• Records from a data source:
┄┄┄┄┄┄┄┄┄┄

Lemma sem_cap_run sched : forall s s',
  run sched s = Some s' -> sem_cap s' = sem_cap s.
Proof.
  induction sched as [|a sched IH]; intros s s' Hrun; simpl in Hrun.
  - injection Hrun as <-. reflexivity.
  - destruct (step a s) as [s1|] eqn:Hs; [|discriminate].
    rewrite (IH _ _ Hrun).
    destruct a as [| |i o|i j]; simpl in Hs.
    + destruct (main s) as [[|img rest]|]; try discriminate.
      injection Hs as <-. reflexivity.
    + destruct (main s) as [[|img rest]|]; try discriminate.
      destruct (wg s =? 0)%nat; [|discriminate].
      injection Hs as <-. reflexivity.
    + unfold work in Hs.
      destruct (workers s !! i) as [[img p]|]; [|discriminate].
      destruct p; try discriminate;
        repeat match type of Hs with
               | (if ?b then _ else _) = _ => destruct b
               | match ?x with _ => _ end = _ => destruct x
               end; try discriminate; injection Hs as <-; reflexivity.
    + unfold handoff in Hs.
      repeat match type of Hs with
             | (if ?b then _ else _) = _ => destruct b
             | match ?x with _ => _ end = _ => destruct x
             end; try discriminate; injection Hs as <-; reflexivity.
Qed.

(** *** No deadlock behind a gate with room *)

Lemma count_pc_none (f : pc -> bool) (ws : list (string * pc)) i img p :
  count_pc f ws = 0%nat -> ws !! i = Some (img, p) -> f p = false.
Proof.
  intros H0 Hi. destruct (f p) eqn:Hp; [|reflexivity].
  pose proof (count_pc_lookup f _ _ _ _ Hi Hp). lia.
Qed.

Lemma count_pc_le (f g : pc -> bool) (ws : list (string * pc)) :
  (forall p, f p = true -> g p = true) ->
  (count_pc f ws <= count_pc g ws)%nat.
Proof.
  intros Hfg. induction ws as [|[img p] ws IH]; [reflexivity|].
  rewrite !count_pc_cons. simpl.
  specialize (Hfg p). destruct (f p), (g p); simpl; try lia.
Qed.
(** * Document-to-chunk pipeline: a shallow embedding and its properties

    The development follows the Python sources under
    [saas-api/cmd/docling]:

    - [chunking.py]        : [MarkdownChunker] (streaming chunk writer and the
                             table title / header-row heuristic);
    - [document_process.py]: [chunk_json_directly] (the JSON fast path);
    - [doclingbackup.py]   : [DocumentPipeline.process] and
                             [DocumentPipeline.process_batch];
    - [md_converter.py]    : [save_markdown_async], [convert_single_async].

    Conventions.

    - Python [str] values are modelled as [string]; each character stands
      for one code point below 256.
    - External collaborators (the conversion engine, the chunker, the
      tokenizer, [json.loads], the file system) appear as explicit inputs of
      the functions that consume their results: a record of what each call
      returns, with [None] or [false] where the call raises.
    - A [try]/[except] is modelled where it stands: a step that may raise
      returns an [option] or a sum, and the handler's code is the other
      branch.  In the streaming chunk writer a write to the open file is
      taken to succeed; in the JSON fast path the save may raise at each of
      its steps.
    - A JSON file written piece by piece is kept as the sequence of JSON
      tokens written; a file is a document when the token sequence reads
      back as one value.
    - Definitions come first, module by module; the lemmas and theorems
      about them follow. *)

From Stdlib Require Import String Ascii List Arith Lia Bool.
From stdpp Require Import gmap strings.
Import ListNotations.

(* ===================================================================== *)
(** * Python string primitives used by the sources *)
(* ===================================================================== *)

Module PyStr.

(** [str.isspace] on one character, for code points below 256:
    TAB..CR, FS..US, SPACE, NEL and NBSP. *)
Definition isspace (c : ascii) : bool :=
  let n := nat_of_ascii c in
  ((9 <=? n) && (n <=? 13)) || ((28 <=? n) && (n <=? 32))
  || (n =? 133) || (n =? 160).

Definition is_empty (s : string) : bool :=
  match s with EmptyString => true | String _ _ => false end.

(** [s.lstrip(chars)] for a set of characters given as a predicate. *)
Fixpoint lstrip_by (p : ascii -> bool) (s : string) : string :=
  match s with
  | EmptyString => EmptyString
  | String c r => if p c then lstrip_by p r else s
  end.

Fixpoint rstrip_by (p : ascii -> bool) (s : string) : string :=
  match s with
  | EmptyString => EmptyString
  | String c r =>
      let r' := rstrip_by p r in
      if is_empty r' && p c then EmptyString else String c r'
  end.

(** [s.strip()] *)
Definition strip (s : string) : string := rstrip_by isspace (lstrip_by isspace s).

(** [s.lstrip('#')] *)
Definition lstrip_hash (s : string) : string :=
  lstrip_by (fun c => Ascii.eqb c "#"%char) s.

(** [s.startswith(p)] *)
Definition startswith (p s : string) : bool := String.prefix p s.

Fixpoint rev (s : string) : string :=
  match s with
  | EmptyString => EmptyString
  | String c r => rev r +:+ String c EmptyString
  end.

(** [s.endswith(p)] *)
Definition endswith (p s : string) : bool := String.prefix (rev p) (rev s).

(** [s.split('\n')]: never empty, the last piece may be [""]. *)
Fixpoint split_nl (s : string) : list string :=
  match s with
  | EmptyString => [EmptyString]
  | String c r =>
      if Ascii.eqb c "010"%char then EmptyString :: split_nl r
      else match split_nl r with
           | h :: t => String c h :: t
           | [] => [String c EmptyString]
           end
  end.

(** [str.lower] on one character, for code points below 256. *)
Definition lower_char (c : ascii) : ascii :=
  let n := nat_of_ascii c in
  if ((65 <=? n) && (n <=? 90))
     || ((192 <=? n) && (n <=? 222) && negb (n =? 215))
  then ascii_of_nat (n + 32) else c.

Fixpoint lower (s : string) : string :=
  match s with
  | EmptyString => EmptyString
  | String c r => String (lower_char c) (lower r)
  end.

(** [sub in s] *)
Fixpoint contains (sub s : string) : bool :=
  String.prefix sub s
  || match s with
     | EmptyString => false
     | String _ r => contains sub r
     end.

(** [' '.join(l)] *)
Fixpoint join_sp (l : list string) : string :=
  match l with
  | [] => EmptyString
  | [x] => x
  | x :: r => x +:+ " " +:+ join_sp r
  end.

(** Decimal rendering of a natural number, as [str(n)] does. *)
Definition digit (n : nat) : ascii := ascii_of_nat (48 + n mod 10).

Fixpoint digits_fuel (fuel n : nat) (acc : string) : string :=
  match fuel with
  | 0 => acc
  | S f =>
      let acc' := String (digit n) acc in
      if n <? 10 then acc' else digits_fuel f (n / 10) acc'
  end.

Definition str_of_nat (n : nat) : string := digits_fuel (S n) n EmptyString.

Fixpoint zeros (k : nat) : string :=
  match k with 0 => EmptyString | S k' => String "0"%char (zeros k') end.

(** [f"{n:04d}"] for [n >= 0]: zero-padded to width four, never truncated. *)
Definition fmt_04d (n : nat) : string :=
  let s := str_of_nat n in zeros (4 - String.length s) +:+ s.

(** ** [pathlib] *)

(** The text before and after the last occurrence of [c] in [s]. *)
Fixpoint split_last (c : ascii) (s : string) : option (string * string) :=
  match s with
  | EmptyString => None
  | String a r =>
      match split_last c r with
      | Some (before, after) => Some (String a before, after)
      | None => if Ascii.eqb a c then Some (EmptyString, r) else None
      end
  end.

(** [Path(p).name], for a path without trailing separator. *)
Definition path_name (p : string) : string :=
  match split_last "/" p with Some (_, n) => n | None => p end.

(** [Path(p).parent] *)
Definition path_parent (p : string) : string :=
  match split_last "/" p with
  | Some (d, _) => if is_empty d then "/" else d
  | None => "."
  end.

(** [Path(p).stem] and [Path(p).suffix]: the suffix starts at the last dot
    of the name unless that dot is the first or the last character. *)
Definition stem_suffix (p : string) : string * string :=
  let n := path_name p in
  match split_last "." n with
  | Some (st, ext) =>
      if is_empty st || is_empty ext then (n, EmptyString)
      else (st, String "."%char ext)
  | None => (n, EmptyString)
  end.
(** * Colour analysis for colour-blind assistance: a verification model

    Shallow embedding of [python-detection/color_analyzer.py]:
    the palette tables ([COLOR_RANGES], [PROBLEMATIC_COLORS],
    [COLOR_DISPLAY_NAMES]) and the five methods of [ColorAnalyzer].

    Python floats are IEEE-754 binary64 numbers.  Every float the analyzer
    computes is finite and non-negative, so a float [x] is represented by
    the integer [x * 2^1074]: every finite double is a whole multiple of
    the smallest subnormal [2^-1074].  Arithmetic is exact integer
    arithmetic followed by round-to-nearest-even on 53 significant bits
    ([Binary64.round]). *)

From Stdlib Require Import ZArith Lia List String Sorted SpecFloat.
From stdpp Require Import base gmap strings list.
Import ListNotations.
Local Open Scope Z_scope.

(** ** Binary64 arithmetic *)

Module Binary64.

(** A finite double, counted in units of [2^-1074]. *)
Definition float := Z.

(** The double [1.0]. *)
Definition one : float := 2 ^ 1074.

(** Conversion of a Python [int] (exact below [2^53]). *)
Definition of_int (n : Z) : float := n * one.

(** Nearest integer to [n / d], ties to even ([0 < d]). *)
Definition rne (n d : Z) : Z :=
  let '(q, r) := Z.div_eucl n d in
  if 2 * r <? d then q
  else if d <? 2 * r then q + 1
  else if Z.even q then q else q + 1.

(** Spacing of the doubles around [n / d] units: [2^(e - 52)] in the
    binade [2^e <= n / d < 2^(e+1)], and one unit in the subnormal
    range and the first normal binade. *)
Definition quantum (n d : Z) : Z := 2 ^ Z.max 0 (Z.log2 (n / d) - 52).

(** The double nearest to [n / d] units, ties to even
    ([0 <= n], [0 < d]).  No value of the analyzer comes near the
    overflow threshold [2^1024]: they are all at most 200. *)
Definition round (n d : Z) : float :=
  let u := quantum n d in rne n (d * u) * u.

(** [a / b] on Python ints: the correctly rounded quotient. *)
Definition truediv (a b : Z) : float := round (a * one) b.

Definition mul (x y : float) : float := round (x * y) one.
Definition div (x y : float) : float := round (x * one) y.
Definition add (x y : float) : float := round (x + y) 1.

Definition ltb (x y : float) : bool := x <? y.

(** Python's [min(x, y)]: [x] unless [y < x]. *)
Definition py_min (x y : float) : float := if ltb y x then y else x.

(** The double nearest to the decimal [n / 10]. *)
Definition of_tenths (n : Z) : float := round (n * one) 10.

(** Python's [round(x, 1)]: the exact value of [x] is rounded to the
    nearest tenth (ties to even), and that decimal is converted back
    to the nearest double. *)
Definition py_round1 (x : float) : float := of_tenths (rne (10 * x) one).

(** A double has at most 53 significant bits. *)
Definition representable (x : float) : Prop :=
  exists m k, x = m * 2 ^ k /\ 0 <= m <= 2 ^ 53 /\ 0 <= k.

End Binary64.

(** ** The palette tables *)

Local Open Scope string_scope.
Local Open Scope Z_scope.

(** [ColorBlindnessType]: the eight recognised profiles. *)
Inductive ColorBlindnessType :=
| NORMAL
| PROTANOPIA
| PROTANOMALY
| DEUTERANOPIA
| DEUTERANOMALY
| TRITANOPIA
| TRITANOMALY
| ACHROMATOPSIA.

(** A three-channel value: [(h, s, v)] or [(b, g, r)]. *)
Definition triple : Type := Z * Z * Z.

┄┄┄┄┄┄┄┄┄┄

When a line in the data contains the string "modelled", copy that line.

• Exercise output:
    - Python [str] values are modelled as [string]; each character stands
    - A [try]/[except] is modelled where it stands: a step that may raise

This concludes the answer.